(Collected data)
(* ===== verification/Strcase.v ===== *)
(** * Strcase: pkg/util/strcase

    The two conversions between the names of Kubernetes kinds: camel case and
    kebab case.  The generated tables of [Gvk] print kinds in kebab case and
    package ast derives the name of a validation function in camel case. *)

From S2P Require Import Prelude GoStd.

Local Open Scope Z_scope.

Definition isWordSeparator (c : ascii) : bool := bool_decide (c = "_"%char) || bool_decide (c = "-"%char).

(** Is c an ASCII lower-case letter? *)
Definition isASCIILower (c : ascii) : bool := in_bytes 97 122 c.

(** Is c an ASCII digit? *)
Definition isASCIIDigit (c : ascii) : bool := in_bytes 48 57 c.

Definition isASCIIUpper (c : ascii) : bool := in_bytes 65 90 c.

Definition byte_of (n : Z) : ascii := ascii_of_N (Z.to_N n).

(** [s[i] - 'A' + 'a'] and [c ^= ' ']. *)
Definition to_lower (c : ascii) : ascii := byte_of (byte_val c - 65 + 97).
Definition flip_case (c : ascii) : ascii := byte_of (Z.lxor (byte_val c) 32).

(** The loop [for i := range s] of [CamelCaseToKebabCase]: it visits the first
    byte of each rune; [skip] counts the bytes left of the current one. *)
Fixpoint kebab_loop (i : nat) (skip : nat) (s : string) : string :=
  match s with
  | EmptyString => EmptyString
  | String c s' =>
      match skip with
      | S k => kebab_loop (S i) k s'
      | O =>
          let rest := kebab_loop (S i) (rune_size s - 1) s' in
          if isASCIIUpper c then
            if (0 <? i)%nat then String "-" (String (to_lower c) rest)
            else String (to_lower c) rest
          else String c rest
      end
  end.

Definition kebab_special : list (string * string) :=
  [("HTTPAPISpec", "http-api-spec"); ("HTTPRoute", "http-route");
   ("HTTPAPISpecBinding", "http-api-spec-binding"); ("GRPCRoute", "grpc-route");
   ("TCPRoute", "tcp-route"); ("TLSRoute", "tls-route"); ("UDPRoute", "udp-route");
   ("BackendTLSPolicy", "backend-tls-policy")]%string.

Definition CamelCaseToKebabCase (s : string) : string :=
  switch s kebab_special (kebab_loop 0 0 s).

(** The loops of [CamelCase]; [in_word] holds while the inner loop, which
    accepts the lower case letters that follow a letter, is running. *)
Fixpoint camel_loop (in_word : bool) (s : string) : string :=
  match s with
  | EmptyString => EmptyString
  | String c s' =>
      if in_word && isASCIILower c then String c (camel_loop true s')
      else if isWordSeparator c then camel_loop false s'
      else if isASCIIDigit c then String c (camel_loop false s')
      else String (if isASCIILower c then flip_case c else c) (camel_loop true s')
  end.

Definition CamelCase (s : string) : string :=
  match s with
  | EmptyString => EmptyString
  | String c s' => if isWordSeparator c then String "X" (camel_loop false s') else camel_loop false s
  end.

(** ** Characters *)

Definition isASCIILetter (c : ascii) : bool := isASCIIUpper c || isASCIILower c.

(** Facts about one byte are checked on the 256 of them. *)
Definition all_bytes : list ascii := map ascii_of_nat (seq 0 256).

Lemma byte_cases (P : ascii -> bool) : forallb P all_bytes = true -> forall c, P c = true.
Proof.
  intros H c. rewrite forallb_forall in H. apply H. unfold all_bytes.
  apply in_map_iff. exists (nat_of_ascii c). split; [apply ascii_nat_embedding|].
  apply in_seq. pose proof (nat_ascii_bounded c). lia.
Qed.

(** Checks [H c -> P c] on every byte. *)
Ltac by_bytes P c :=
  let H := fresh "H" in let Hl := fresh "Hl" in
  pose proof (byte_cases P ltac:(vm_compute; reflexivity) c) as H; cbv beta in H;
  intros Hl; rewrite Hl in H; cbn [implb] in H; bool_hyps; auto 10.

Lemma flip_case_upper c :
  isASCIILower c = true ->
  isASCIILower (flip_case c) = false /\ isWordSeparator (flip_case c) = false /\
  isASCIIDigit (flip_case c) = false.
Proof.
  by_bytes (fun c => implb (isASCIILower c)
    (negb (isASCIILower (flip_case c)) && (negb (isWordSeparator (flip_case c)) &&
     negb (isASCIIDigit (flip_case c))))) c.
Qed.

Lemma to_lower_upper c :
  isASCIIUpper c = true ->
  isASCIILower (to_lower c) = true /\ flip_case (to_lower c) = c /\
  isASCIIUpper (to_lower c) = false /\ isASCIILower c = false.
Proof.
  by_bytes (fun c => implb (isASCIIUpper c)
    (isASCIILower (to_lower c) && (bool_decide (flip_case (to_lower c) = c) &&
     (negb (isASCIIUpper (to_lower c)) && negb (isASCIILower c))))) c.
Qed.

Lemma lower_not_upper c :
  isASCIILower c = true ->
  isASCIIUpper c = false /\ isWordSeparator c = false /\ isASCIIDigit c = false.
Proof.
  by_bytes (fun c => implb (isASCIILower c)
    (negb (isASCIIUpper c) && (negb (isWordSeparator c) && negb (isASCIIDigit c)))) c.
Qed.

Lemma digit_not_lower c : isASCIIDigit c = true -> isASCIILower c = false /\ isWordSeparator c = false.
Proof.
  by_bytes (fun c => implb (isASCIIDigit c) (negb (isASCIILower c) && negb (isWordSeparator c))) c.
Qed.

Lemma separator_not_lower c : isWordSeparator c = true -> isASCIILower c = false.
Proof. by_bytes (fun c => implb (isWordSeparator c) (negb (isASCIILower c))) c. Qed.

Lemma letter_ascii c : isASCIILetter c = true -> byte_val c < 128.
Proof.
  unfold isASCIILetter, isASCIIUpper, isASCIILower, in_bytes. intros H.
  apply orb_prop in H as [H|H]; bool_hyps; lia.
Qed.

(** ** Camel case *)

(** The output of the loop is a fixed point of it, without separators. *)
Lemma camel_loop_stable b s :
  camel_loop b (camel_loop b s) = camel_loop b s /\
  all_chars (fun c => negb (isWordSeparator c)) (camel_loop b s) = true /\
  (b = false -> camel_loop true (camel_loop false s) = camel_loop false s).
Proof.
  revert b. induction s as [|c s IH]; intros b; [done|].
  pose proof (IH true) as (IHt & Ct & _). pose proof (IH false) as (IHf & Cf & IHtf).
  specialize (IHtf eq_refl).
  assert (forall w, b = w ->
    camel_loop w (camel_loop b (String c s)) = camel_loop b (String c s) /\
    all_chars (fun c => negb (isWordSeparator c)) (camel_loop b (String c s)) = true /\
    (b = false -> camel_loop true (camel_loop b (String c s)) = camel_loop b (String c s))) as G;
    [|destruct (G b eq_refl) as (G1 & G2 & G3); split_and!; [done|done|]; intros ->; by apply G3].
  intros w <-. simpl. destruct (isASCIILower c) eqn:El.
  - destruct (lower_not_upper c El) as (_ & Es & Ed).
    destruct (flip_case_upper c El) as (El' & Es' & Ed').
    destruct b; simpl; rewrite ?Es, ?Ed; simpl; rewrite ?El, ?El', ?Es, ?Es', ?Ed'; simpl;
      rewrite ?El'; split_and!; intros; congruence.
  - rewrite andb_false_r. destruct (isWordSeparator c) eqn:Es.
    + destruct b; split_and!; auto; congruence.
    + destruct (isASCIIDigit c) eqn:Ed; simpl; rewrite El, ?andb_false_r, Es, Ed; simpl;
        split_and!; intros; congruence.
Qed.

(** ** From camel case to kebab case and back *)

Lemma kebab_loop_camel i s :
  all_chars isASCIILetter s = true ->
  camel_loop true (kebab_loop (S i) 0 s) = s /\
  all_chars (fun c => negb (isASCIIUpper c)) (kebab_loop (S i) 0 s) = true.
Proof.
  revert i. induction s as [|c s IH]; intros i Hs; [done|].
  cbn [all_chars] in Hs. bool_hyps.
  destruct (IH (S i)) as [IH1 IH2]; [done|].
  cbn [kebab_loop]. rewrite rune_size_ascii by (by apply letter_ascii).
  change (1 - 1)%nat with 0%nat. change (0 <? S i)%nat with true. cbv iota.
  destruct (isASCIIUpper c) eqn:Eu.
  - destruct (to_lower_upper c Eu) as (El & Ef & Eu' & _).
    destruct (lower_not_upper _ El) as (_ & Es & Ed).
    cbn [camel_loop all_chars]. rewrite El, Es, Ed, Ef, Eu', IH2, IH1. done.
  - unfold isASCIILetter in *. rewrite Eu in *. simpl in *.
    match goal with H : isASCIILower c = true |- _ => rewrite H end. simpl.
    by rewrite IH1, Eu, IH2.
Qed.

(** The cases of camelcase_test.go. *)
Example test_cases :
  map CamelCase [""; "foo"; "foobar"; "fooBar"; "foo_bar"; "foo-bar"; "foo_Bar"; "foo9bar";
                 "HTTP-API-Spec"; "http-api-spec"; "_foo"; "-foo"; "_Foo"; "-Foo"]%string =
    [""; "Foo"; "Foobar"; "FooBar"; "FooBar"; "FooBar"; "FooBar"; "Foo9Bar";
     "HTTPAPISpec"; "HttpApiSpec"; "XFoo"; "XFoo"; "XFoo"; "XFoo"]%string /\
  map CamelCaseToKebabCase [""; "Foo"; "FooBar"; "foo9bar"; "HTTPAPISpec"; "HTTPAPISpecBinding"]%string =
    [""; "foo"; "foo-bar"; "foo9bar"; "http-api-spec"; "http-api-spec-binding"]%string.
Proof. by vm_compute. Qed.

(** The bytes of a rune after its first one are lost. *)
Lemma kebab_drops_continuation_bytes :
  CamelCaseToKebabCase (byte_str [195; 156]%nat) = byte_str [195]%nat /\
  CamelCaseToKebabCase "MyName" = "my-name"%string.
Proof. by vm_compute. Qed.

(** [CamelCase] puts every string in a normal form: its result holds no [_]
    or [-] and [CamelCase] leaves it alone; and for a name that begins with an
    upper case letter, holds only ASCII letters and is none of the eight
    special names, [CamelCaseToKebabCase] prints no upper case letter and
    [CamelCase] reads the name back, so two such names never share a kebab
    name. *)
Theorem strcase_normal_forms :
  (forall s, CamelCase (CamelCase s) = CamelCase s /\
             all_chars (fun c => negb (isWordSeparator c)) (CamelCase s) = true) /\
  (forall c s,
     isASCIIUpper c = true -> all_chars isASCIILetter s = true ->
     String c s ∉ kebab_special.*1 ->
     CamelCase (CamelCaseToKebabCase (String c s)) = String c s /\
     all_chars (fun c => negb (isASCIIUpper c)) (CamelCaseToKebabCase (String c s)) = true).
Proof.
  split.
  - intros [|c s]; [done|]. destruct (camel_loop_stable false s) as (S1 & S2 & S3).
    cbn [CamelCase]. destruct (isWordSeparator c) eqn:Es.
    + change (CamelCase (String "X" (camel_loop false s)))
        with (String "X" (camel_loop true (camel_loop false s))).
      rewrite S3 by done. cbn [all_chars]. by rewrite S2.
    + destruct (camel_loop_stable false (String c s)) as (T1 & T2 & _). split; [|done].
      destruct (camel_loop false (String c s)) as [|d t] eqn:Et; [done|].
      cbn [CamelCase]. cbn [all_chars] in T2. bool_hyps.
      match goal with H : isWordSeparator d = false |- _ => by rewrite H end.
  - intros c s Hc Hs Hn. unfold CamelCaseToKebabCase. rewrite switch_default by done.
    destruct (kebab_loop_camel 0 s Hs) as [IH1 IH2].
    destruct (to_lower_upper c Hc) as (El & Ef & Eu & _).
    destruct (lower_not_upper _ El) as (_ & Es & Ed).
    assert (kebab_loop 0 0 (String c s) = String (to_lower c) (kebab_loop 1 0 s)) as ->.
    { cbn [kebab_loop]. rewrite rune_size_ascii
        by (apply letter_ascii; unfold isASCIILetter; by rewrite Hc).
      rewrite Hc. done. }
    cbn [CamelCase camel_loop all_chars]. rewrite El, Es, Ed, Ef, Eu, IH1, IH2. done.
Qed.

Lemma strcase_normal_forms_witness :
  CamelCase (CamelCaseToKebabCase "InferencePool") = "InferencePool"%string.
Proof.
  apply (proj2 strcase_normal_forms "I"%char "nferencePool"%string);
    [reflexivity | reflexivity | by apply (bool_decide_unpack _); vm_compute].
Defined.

→ Directions
Beginning at the first line of the data above, retype each line until you reach the line containing "byte of each", and include that one too. Add nothing else.

→ Expected answer
(* ===== verification/Strcase.v ===== *)
(** * Strcase: pkg/util/strcase

    The two conversions between the names of Kubernetes kinds: camel case and
    kebab case.  The generated tables of [Gvk] print kinds in kebab case and
    package ast derives the name of a validation function in camel case. *)

From S2P Require Import Prelude GoStd.

Local Open Scope Z_scope.

Definition isWordSeparator (c : ascii) : bool := bool_decide (c = "_"%char) || bool_decide (c = "-"%char).

(** Is c an ASCII lower-case letter? *)
Definition isASCIILower (c : ascii) : bool := in_bytes 97 122 c.

(** Is c an ASCII digit? *)
Definition isASCIIDigit (c : ascii) : bool := in_bytes 48 57 c.

Definition isASCIIUpper (c : ascii) : bool := in_bytes 65 90 c.

Definition byte_of (n : Z) : ascii := ascii_of_N (Z.to_N n).

(** [s[i] - 'A' + 'a'] and [c ^= ' ']. *)
Definition to_lower (c : ascii) : ascii := byte_of (byte_val c - 65 + 97).
Definition flip_case (c : ascii) : ascii := byte_of (Z.lxor (byte_val c) 32).

(** The loop [for i := range s] of [CamelCaseToKebabCase]: it visits the first
    byte of each rune; [skip] counts the bytes left of the current one. *)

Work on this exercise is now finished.